Le secrétaire national du Parti communiste français s’est déjà fait remarquer pour ses prises de position difficilement conciliables avec celles de La France insoumise. Le 4 juillet dernier, Fabien Roussel a estimé que LFI avait « légitimé » les violences dans les quartiers. « Je me désolidarise totalement des propos de Jean-Luc Mélenchon et de certains de ses députés qui ont refusé d’appeler au calme », avait-il fustigé.

« Ça arrive qu’on ait des désaccords avec Fabien Roussel, ça en fait un de plus », dit Maxime Laisney, l’air gêné. Encore combien de désaccords LFI pourra-t-elle encore supporter ? « On verra à l’avenir si c’est un petit ou un gros désaccord, si c’est conjoncturel ou si ça s’inscrit dans le temps ». L’insoumis se veut tout de même rassurant. « Je travaille avec les députés de tous les groupes de la Nupes sur les sujets qui sont les miens, en l’occurence ce ne sont pas ceux de Fabien Roussel. Moi je n’ai pas de difficultés avec mes collègues communistes, écologistes ou socialistes sur les sujets de l’énergie sur lesquels je travaille ».

« Il n’y aura pas un kilowatt qui sera produit par le ‘nouveau’ nucléaire avant au moins 2040 à mon avis »

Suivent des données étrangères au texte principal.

(** [when c m]: the statement [if (c) { m }]. *)
Definition when {St} (c : bool) (m : M St unit) : M St unit :=
  if c then m else ret tt.

(** Truthiness of a nullable object reference, and [a || b] on such. *)
Definition truthy {A} (o : option A) : bool :=
  match o with Some _ => true | None => false end.
Definition or_else {A} (a b : option A) : option A :=
  match a with Some _ => a | None => b end.

End Js.
Import Js.

Declare Scope js_scope.
Delimit Scope js_scope with js.
Notation "x <- m ;; k" := (bind m (fun x => k))
  (at level 100, m at next level, right associativity) : js_scope.
Notation "m ;; k" := (bind m (fun _ => k))
  (at level 100, right associativity) : js_scope.
Notation "a ||| b" := (or_else a b) (at level 50, left associativity) : js_scope.
Open Scope js_scope.

(** ** The page *)

Module Dom.

(** Elements are known by identity. *)
Definition ElemId := nat.

(** The text assigned to [style.transform].  The interpolation
    [`translate3d(0, ${y}px, 0)`] is kept structured as [Translate3d y]: the
    first and third components are the literal [0], the second is the number
    [y] in pixels.  The number-to-text conversion and the CSSOM's parsing of
    the assigned text are not modelled. *)
Inductive CssValue :=
| CssText (s : string)
| Translate3d (y : float).

(** Which function body a function object runs.  Only the two methods of the
    parallax controller have a body in this development; the handlers of the
    other components (theme button, FAQ and form wiring) are named but not
    modelled. *)
Inductive Code :=
| HandleScroll
| UpdateParallax
| Other (name : string).

(** A function object, by identity: a declaration or prototype method is one
    object for the whole run; every [bind] call and every arrow-function
    evaluation allocates a new one, numbered by the allocation counter. *)
Inductive FnObj :=
| Declared (c : Code)
| Closure (n : nat) (c : Code).

#[global] Instance Code_eq_dec : EqDecision Code.
Proof. solve_decision. Defined.
#[global] Instance FnObj_eq_dec : EqDecision FnObj.
Proof. solve_decision. Defined.

Inductive Target :=
| TWindow
| TDocument
| TElem (e : ElemId)
| TMedia (query : string).

#[global] Instance Target_eq_dec : EqDecision Target.
Proof. solve_decision. Defined.

(** A registration.  The scripts register no capturing listener, so the
    capture flag, which would take part in the matching, is left out. *)
Record Listener := {
  l_target : Target;
  l_type : string;
  l_fn : FnObj;
  l_passive : bool
}.

(** One assignment to an element's [style.transform], with the scroll offset
    the page had when it was made. *)
Record StyleWrite := {
  sw_elem : ElemId;
  sw_value : CssValue;
  sw_at : float
}.

(** The page.  [pageYOffset] is a double, [innerWidth] a whole number of
    pixels; [matchMedia q] is [window.matchMedia(q).matches]. *)
Record World := {
  (* window *)
  pageYOffset : float;
  innerWidth : Z;
  matchMedia : string -> bool;
  (* document *)
  querySelector : string -> option ElemId;
  getElementById : string -> option ElemId;
  requiredFields : list ElemId;
  dataTheme : option string;
  transform : gmap ElemId CssValue;
  (* localStorage: [None] when access to it throws *)
  localStorage : option (gmap string string);
  (* event loop *)
  listeners : list Listener;
  frameCallbacks : list FnObj;
  fnCounter : nat;
  (* every style write made so far, oldest first *)
  styleWrites : list StyleWrite
}.

Definition set_pageYOffset (y : float) (w : World) : World :=
  {| pageYOffset := y; innerWidth := innerWidth w; matchMedia := matchMedia w;
     querySelector := querySelector w; getElementById := getElementById w;
     requiredFields := requiredFields w; dataTheme := dataTheme w;
     transform := transform w; localStorage := localStorage w;
     listeners := listeners w; frameCallbacks := frameCallbacks w;
     fnCounter := fnCounter w; styleWrites := styleWrites w |}.

Definition set_dataTheme (t : option string) (w : World) : World :=
  {| pageYOffset := pageYOffset w; innerWidth := innerWidth w;
     matchMedia := matchMedia w;
     querySelector := querySelector w; getElementById := getElementById w;
     requiredFields := requiredFields w; dataTheme := t;
     transform := transform w; localStorage := localStorage w;
     listeners := listeners w; frameCallbacks := frameCallbacks w;
     fnCounter := fnCounter w; styleWrites := styleWrites w |}.

Definition set_localStorage (st : option (gmap string string)) (w : World) : World :=
  {| pageYOffset := pageYOffset w; innerWidth := innerWidth w;
     matchMedia := matchMedia w;
     querySelector := querySelector w; getElementById := getElementById w;
     requiredFields := requiredFields w; dataTheme := dataTheme w;
     transform := transform w; localStorage := st;
     listeners := listeners w; frameCallbacks := frameCallbacks w;
     fnCounter := fnCounter w; styleWrites := styleWrites w |}.

Definition set_listeners (ls : list Listener) (w : World) : World :=
  {| pageYOffset := pageYOffset w; innerWidth := innerWidth w;
     matchMedia := matchMedia w;
     querySelector := querySelector w; getElementById := getElementById w;
     requiredFields := requiredFields w; dataTheme := dataTheme w;
     transform := transform w; localStorage := localStorage w;
     listeners := ls; frameCallbacks := frameCallbacks w;
     fnCounter := fnCounter w; styleWrites := styleWrites w |}.

Definition set_frameCallbacks (q : list FnObj) (w : World) : World :=
  {| pageYOffset := pageYOffset w; innerWidth := innerWidth w;
     matchMedia := matchMedia w;
     querySelector := querySelector w; getElementById := getElementById w;
     requiredFields := requiredFields w; dataTheme := dataTheme w;
     transform := transform w; localStorage := localStorage w;
     listeners := listeners w; frameCallbacks := q;
     fnCounter := fnCounter w; styleWrites := styleWrites w |}.

Definition set_fnCounter (n : nat) (w : World) : World :=
  {| pageYOffset := pageYOffset w; innerWidth := innerWidth w;
     matchMedia := matchMedia w;
     querySelector := querySelector w; getElementById := getElementById w;
     requiredFields := requiredFields w; dataTheme := dataTheme w;
     transform := transform w; localStorage := localStorage w;
     listeners := listeners w; frameCallbacks := frameCallbacks w;
     fnCounter := n; styleWrites := styleWrites w |}.

Definition write_transform (e : ElemId) (v : CssValue) (w : World) : World :=
  {| pageYOffset := pageYOffset w; innerWidth := innerWidth w;
     matchMedia := matchMedia w;
     querySelector := querySelector w; getElementById := getElementById w;
     requiredFields := requiredFields w; dataTheme := dataTheme w;
     transform := <[e := v]> (transform w); localStorage := localStorage w;
     listeners := listeners w; frameCallbacks := frameCallbacks w;
     fnCounter := fnCounter w;
     styleWrites := styleWrites w ++
       [{| sw_elem := e; sw_value := v; sw_at := pageYOffset w |}] |}.

(** *** Host operations the scripts call *)

(** [el.style.transform = v] where [el] may be [null]: reading [.style] of
    [null] throws a [TypeError]. *)
Definition style_transform_assign (el : option ElemId) (v : CssValue) : M World unit :=
  match el with
  | None => raise TypeError
  | Some e => modify (write_transform e v)
  end.

Definition same_listener (t : Target) (ty : string) (f : FnObj) (l : Listener) : Prop :=
  l_target l = t /\ l_type l = ty /\ l_fn l = f.

#[global] Instance same_listener_dec t ty f l : Decision (same_listener t ty f l).
Proof. unfold same_listener. apply _. Defined.

(** [target.addEventListener(type, f, { passive })]: appended unless the same
    callback is already registered for that type on that target. *)
Definition addEventListener (t : Target) (ty : string) (f : FnObj) (passive : bool)
  : M World unit :=
  modify (fun w =>
    if decide (Exists (same_listener t ty f) (listeners w)) then w
    else set_listeners
           (listeners w ++
              [{| l_target := t; l_type := ty; l_fn := f; l_passive := passive |}]) w).

(** [target.removeEventListener(type, f)]: drops the registration of that very
    function object, if there is one. *)
Definition removeEventListener (t : Target) (ty : string) (f : FnObj) : M World unit :=
  modify (fun w =>
    set_listeners (filter (fun l => ~ same_listener t ty f l) (listeners w)) w).

(** [requestAnimationFrame(f)]: queued for the next frame. *)
Definition requestAnimationFrame (f : FnObj) : M World unit :=
  modify (fun w => set_frameCallbacks (frameCallbacks w ++ [f]) w).

(** Allocation of a function object running [c] ([f.bind(this)], an arrow
    function). *)
Definition new_function (c : Code) : M World FnObj :=
  fun w => (Ret (Closure (fnCounter w) c), set_fnCounter (S (fnCounter w)) w).

(** The listeners a scroll notification on the window is delivered to. *)
Definition scroll_listeners (w : World) : list Listener :=
  filter (fun l => l_target l = TWindow /\ l_type l = "scroll") (listeners w).

End Dom.
Import Dom.

(** ** [Utils] (all three scripts) *)

Module Utils.

Definition prefersReducedMotion (w : World) : bool :=
  matchMedia w "(prefers-reduced-motion: reduce)".

Definition isMobile (w : World) : bool := (innerWidth w <=? 768)%Z.

End Utils.

(** ** [class ParallaxController] of the main script and the contact script

    The two scripts carry the same class, character for character. *)

Module Parallax.

Record Elements := {
  layerBack : option ElemId;
  layerMid : option ElemId;
  layerFront : option ElemId
}.

(** The instance.  [handleScroll_fn] and [updateParallax_fn] are what
    [this.handleScroll] and [this.updateParallax] evaluate to: the prototype
    methods until [init] overwrites them with bound copies. *)
Record Controller := {
  elements : Elements;
  ticking : bool;
  lastScrollY : float;
  handleScroll_fn : FnObj;
  updateParallax_fn : FnObj
}.

Definition set_ticking (b : bool) (c : Controller) : Controller :=
  {| elements := elements c; ticking := b; lastScrollY := lastScrollY c;
     handleScroll_fn := handleScroll_fn c; updateParallax_fn := updateParallax_fn c |}.

Definition set_lastScrollY (y : float) (c : Controller) : Controller :=
  {| elements := elements c; ticking := ticking c; lastScrollY := y;
     handleScroll_fn := handleScroll_fn c; updateParallax_fn := updateParallax_fn c |}.

Definition set_handleScroll_fn (f : FnObj) (c : Controller) : Controller :=
  {| elements := elements c; ticking := ticking c; lastScrollY := lastScrollY c;
     handleScroll_fn := f; updateParallax_fn := updateParallax_fn c |}.

Definition set_updateParallax_fn (f : FnObj) (c : Controller) : Controller :=
  {| elements := elements c; ticking := ticking c; lastScrollY := lastScrollY c;
     handleScroll_fn := handleScroll_fn c; updateParallax_fn := f |}.

(** The instance together with the page it lives in. *)
Record Sys := { this : Controller; world : World }.

Definition host {A} (m : M World A) : M Sys A :=
  fun s => let (r, w) := m (world s) in (r, {| this := this s; world := w |}).

Definition update_this (f : Controller -> Controller) : M Sys unit :=
  modify (fun s => {| this := f (this s); world := world s |}).

Definition hasParallaxElements (c : Controller) : option ElemId :=
  layerBack (elements c) ||| layerMid (elements c) ||| layerFront (elements c).

Definition updateParallax : M Sys unit :=
  scrolled <- gets (fun s => pageYOffset (world s)) ;;
  last <- gets (fun s => lastScrollY (this s)) ;;
  if (abs (scrolled - last) <? 1)%float then
    update_this (set_ticking false)
  else
    back <- gets (fun s => layerBack (elements (this s))) ;;
    when (truthy back)
      (el <- gets (fun s => layerBack (elements (this s))) ;;
       host (style_transform_assign el (Translate3d (scrolled * -0.2)))) ;;
    mid <- gets (fun s => layerMid (elements (this s))) ;;
    when (truthy mid)
      (el <- gets (fun s => layerMid (elements (this s))) ;;
       host (style_transform_assign el (Translate3d (scrolled * -0.5)))) ;;
    front <- gets (fun s => layerFront (elements (this s))) ;;
    when (truthy front)
      (el <- gets (fun s => layerFront (elements (this s))) ;;
       host (style_transform_assign el (Translate3d (scrolled * -0.8)))) ;;
    update_this (set_lastScrollY scrolled) ;;
    update_this (set_ticking false).

Definition handleScroll : M Sys unit :=
  t <- gets (fun s => ticking (this s)) ;;
  when (negb t)
    (f <- gets (fun s => updateParallax_fn (this s)) ;;
     host (requestAnimationFrame f) ;;
     update_this (set_ticking true)).

Definition init : M Sys unit :=
  has <- gets (fun s => hasParallaxElements (this s)) ;;
  if negb (truthy has) then ret tt
  else
    h <- host (new_function HandleScroll) ;;
    update_this (set_handleScroll_fn h) ;;
    u <- host (new_function UpdateParallax) ;;
    update_this (set_updateParallax_fn u) ;;
    f <- gets (fun s => handleScroll_fn (this s)) ;;
    host (addEventListener TWindow "scroll" f true) ;;
    updateParallax.

(** [new ParallaxController()]: the fields are set, then [init] runs. *)
Definition constructor (w : World) : Outcome unit * Sys :=
  init
    {| this :=
         {| elements :=
              {| layerBack := querySelector w ".layer-back";
                 layerMid := querySelector w ".layer-mid";
                 layerFront := querySelector w ".layer-front" |};
            ticking := false;
            lastScrollY := 0%float;
            handleScroll_fn := Declared HandleScroll;
            updateParallax_fn := Declared UpdateParallax |};
       world := w |}.

Definition destroy : M Sys unit :=
  f <- gets (fun s => handleScroll_fn (this s)) ;;
  host (removeEventListener TWindow "scroll" f).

Sur l’énergie, justement, un débat vient de s’achever à l’Assemblée nationale autour de la relance nucléaire en France. Fidèle à son parti, Maxime Laisney est farouchement opposé à l’atome, lui préférant, à l’instar de l’Allemagne, les énergie renouvelables. Un désaccord de plus avec Fabien Roussel et la majorité des députés communistes qui craignent de voir le charbon remplacer le nucléaire au pied levé. « L’Allemagne a diminué ces dix dernières années sa production de nucléaire d’une centaine de térrawatt-heures. Même chose pour le charbon », commente Maxime Laisney. Par contre, elle a augmenté sa production d’énergies renouvelables de plus de 200 térawatt-heures. Donc la vérité de ce qu’il se passe en Allemagne, c’est qu’ils sortent et du nucléaire et des énergies fossiles ». 

Pendant ce temps, Emmanuel Macron prévoit de relancer la production nucléaire avec la création de nouveaux EPR, des centrales nucléaires, ou encore de SMR (Small modular reactor), sorte de mini centrales nucléaires. L’Allemagne, elle, prévoit d’être « complètement autonome en renouvelable à l’horizon 2038, alors que nous on n’aura toujours pas construit le premier nouveau réacteur nucléaire, si par malheur on arrive à le faire. L’EPR 2, qui est présenté comme une version simplifiée, pour l’instant, il n’y a même pas de prototype ! Quand au SMR, on est encore plus loin du compte. Donc il n’y aura pas un kilowatt qui sera produit par le ‘nouveau’ nucléaire avant au moins 2040 à mon avis ».